+++ Records shown +++

(* ===== verification/UtpSafety.v ===== *)
(** What a uTP connection keeps: its invariant, that no callback of it fails
    an assertion, and that it keeps the promises of a byte stream. *)
From S2P Require Import Prelude PyDict Bencode NodeIdentity AddressText Krpc PeerWire Tasks MetadataSession.
From S2P Require Import MetadataSessionSafety Utp.

(** ** Sequence numbers *)

Lemma next_seq_mod n : next_seq n = ((n + 1) mod 65536)%Z.
Proof. unfold next_seq, SEQUENCE_MASK. change 0xFFFF%Z with (Z.ones 16). by rewrite Z.land_ones. Qed.

Lemma mask_range n : (0 <= Z.land n SEQUENCE_MASK <= SEQUENCE_MASK)%Z.
Proof.
  unfold SEQUENCE_MASK. change 0xFFFF%Z with (Z.ones 16). rewrite Z.land_ones by lia.
  change (Z.ones 16) with 65535%Z. pose proof (Z.mod_pos_bound n (2 ^ 16) ltac:(lia)). lia.
Qed.

Definition in_16 (n : Z) : Prop := (0 <= n <= SEQUENCE_MASK)%Z.

Lemma next_seq_range n : in_16 (next_seq n).
Proof. apply mask_range. Qed.

Lemma sequence_after_Ok later earlier :
  in_16 later -> in_16 earlier -> sequence_after later earlier = Ok (is_after later earlier).
Proof.
  unfold in_16. intros ??. unfold sequence_after.
  replace ((0 <=? later) && (later <=? SEQUENCE_MASK) && (0 <=? earlier) && (earlier <=? SEQUENCE_MASK))%Z
    with true by lia. done.
Qed.

(** ** Packets *)

Lemma pack_field_Ok size n : (0 <= n < 256 ^ Z.of_nat size)%Z -> pack_field size n = Ok (be_encode size n).
Proof. intros Hn. unfold pack_field. by replace ((0 <=? n) && (n <? 256 ^ Z.of_nat size))%Z with true by lia. Qed.

Lemma timestamp_mask_range n : (0 <= Z.land n TIMESTAMP_MASK < 2 ^ 32)%Z.
Proof.
  unfold TIMESTAMP_MASK. change 0xFFFFFFFF%Z with (Z.ones 32). rewrite Z.land_ones by lia.
  by apply Z.mod_pos_bound.
Qed.

(** What [encode_utp_packet] builds, field by field. *)
Definition packet_bytes (packet_type connection_id timestamp timestamp_difference window seq_nr ack_nr : Z)
    (payload : bytes) : bytes :=
  be_encode 1 (Z.lor (Z.shiftl packet_type 4) UTP_VERSION) ++ be_encode 1 0 ++ be_encode 2 connection_id ++
  be_encode 4 (Z.land timestamp TIMESTAMP_MASK) ++ be_encode 4 (Z.land timestamp_difference TIMESTAMP_MASK) ++
  be_encode 4 window ++ be_encode 2 (Z.land seq_nr SEQUENCE_MASK) ++ be_encode 2 (Z.land ack_nr SEQUENCE_MASK) ++
  payload.

Lemma length_packet_bytes ty id t d w s a payload :
  length (packet_bytes ty id t d w s a payload) = HEADER_SIZE + length payload.
Proof. unfold packet_bytes. rewrite !length_app, !length_be_encode. unfold HEADER_SIZE. lia. Qed.

Definition packet_type_ok (ty : Z) : Prop := (ST_DATA <= ty <= ST_SYN)%Z.

Lemma first_byte_range ty : packet_type_ok ty -> (0 <= Z.lor (Z.shiftl ty 4) UTP_VERSION < 256)%Z.
Proof.
  unfold packet_type_ok, ST_DATA, ST_SYN. intros Ht.
  assert (ty = 0 \/ ty = 1 \/ ty = 2 \/ ty = 3 \/ ty = 4)%Z as [->|[->|[->|[->| ->]]]] by lia; vm_compute; split; congruence.
Qed.

Lemma encode_utp_packet_Ok ty id t d w s a payload :
  packet_type_ok ty -> in_16 id -> (0 <= w < 2 ^ 32)%Z ->
  encode_utp_packet ty id t d w s a payload = Ok (packet_bytes ty id t d w s a payload).
Proof.
  unfold packet_type_ok, in_16. intros Ht Hi Hw. unfold encode_utp_packet.
  replace ((ST_DATA <=? ty) && (ty <=? ST_SYN) && (0 <=? id) && (id <=? SEQUENCE_MASK))%Z with true by lia.
  cbn [assert_ mbind res_bind sequence].
  pose proof (mask_range s). pose proof (mask_range a). pose proof (timestamp_mask_range t).
  pose proof (timestamp_mask_range d). pose proof (first_byte_range ty Ht). unfold SEQUENCE_MASK in *.
  rewrite !pack_field_Ok by (cbn -[Z.land Z.lor]; lia).
  cbn [assert_ mbind res_bind mret res_ret]. rewrite bool_decide_eq_true_2.
  - cbn [assert_ mbind res_bind mret res_ret concat]. rewrite app_nil_r. unfold packet_bytes. by rewrite <-!app_assoc.
  - rewrite length_app. f_equal.
Qed.

(** ** The invariant *)

Definition key_range (entry : Z * unacked_entry) : Prop := in_16 entry.1.

Definition CONNECTION_ERRORS : list string := ["closed"; "timeout"; "connect_timeout"]%string.

Record utp_inv (u : utp) : Prop := {
  inv_recv : in_16 u.(recv_id);
  inv_send : in_16 u.(send_id);
  inv_seq : in_16 u.(seq_nr);
  inv_ack : in_16 u.(ack_nr);
  (** what is next in order is never kept waiting *)
  inv_next : u.(out_of_order) !! next_seq u.(ack_nr) = None;
  inv_unconnected : u.(connected_state) = false -> u.(out_of_order) = ∅;
  inv_unacked : Forall key_range u.(unacked);
  inv_connected : u.(connected) = Some true -> u.(connected_state) = true;
  inv_failed : u.(connected) = Some false -> u.(closed) = true;
  inv_scheduled : u.(ack_scheduled) = true -> u.(connected_state) = true;
  (** a closed connection has no timer and is forgotten *)
  inv_closed : u.(closed) = true -> u.(resend_timer) = None /\ key_of u ∉ u.(connections);
  inv_error : match u.(error) with Some e => e ∈ CONNECTION_ERRORS /\ u.(closed) = true | None => True end;
}.

(** The keys of the table that are not this connection's. *)
Definition others (u : utp) : list (text * Z * Z) := filter (fun k => k <> key_of u) u.(connections).

Definition kept (m : gmap Z bytes) : nat := map_fold (fun _ (d : bytes) n => length d + n) 0 m.
Definition datagram_bytes (d : Z * (address * bytes)) : nat := length d.2.2.
Definition incoming_bytes (l : list (Z * (address * bytes))) : nat := list_sum (datagram_bytes <$> l).

(** The bytes that are still to be read: those in the buffers and at most those
    of the datagrams. *)
Definition utp_unread (u : utp) : nat :=
  length u.(ubuffer) + kept u.(out_of_order) + incoming_bytes u.(datagrams_due).

Lemma kept_insert m k d : m !! k = None -> kept (<[k := d]> m) = length d + kept m.
Proof. intros Hk. unfold kept. rewrite map_fold_insert_L; [done|intros; lia|done]. Qed.

Lemma kept_delete m k d : m !! k = Some d -> kept m = length d + kept (delete k m).
Proof. intros Hk. unfold kept. rewrite (map_fold_delete_L _ _ k d m); [done|intros; lia|done]. Qed.

Lemma kept_insert_le m k d : kept (<[k := d]> m) <= length d + kept m.
Proof.
  destruct (m !! k) as [d'|] eqn:Hk; [|by rewrite kept_insert].
  rewrite <-insert_delete_eq, kept_insert by apply lookup_delete_eq. rewrite (kept_delete m k d') by done. lia.
Qed.

Lemma incoming_bytes_cons d l : incoming_bytes (d :: l) = datagram_bytes d + incoming_bytes l.
Proof. done. Qed.

(** What a callback, or an operation of the session, leaves alone: whose
    connection it is, the rest of the table, the clock, what is to come, and
    the socket; at most [n] bytes more can be read. *)
Record still (n : nat) (u u' : utp) : Prop := {
  still_inv : utp_inv u';
  still_key : key_of u' = key_of u;
  still_others : others u' = others u;
  still_unread : utp_unread u' <= utp_unread u + n;
  still_clock : u'.(uclock) = u.(uclock);
  still_due : u'.(datagrams_due) = u.(datagrams_due);
  still_open : u'.(transport_open) = u.(transport_open);
}.

Lemma still_refl u : utp_inv u -> still 0 u u.
Proof. split; try done. lia. Qed.

Lemma still_trans n m u1 u2 u3 : still n u1 u2 -> still m u2 u3 -> still (n + m) u1 u3.
Proof. intros [_ K1 O1 R1 C1 D1 T1] [I2 K2 O2 R2 C2 D2 T2]. split; first [done|congruence|lia]. Qed.

Definition sent (ps : list (bytes * address)) (u : utp) : utp := set_packets_sent ps u.

Lemma socket_send_eq packet u : exists ps, socket_send packet u = (Ok tt, sent ps u).
Proof.
  unfold socket_send, when, mbind, task_bind, reads, change. destruct (transport_open u); [by eexists|].
  exists (packets_sent u). by destruct u.
Qed.

Lemma window_range u : (0 <= Z.max 0 (RECEIVE_WINDOW - Z.of_nat (length (ubuffer u))) < 2 ^ 32)%Z.
Proof. unfold RECEIVE_WINDOW. change (Z.shiftl 1 20) with 1048576%Z. lia. Qed.

(** A packet is sent, and nothing else happens. *)
Lemma send_packet_eq ty seq payload u :
  in_16 u.(recv_id) -> in_16 u.(send_id) -> packet_type_ok ty -> closed u = false \/ ty = ST_RESET ->
  exists packet ps, send_packet ty seq payload u = (Ok packet, sent ps u).
Proof.
  intros Hr Hs Ht Hc. unfold send_packet, check, call, mbind, task_bind, reads.
  replace (negb (closed u) || (ty =? ST_RESET)%Z) with true by (destruct Hc as [->| ->]; by rewrite ?orb_true_r).
  cbn [assert_]. rewrite encode_utp_packet_Ok; [|done|by destruct (_ =? _)%Z|apply window_range].
  set (p := packet_bytes _ _ _ _ _ _ _ _). destruct (socket_send_eq p u) as [ps ->].
  rewrite bool_decide_eq_true_2 by (unfold p; rewrite length_packet_bytes; lia). by eexists _, ps.
Qed.

Lemma inv_sent ps u : utp_inv u -> utp_inv (sent ps u).
Proof. by intros []. Qed.

Lemma still_sent ps u : utp_inv u -> still 0 u (sent ps u).
Proof. intros H. split; try done; [by apply inv_sent|by rewrite Nat.add_0_r]. Qed.

(** ** Closing *)

Definition forgotten (u : utp) : utp :=
  set_connections (others u) (set_resend_timer None (set_closed true u)).

Lemma not_in_others u : key_of u ∉ others u.
Proof. unfold others. rewrite list_elem_of_filter. by intros []. Qed.

Lemma others_forgotten u : others (forgotten u) = others u.
Proof. unfold others at 1, forgotten, key_of. cbn. unfold others, key_of. rewrite list_filter_filter. apply list_filter_iff. tauto. Qed.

+++

-- What you will do --
Starting at the first line of the entries above, please extract each line up to and including the line with "Definition in_16 (n", unchanged, and add nothing.

-- Result for this exercise --
(* ===== verification/UtpSafety.v ===== *)
(** What a uTP connection keeps: its invariant, that no callback of it fails
    an assertion, and that it keeps the promises of a byte stream. *)
From S2P Require Import Prelude PyDict Bencode NodeIdentity AddressText Krpc PeerWire Tasks MetadataSession.
From S2P Require Import MetadataSessionSafety Utp.

(** ** Sequence numbers *)

Lemma next_seq_mod n : next_seq n = ((n + 1) mod 65536)%Z.
Proof. unfold next_seq, SEQUENCE_MASK. change 0xFFFF%Z with (Z.ones 16). by rewrite Z.land_ones. Qed.

Lemma mask_range n : (0 <= Z.land n SEQUENCE_MASK <= SEQUENCE_MASK)%Z.
Proof.
  unfold SEQUENCE_MASK. change 0xFFFF%Z with (Z.ones 16). rewrite Z.land_ones by lia.
  change (Z.ones 16) with 65535%Z. pose proof (Z.mod_pos_bound n (2 ^ 16) ltac:(lia)). lia.
Qed.

Definition in_16 (n : Z) : Prop := (0 <= n <= SEQUENCE_MASK)%Z.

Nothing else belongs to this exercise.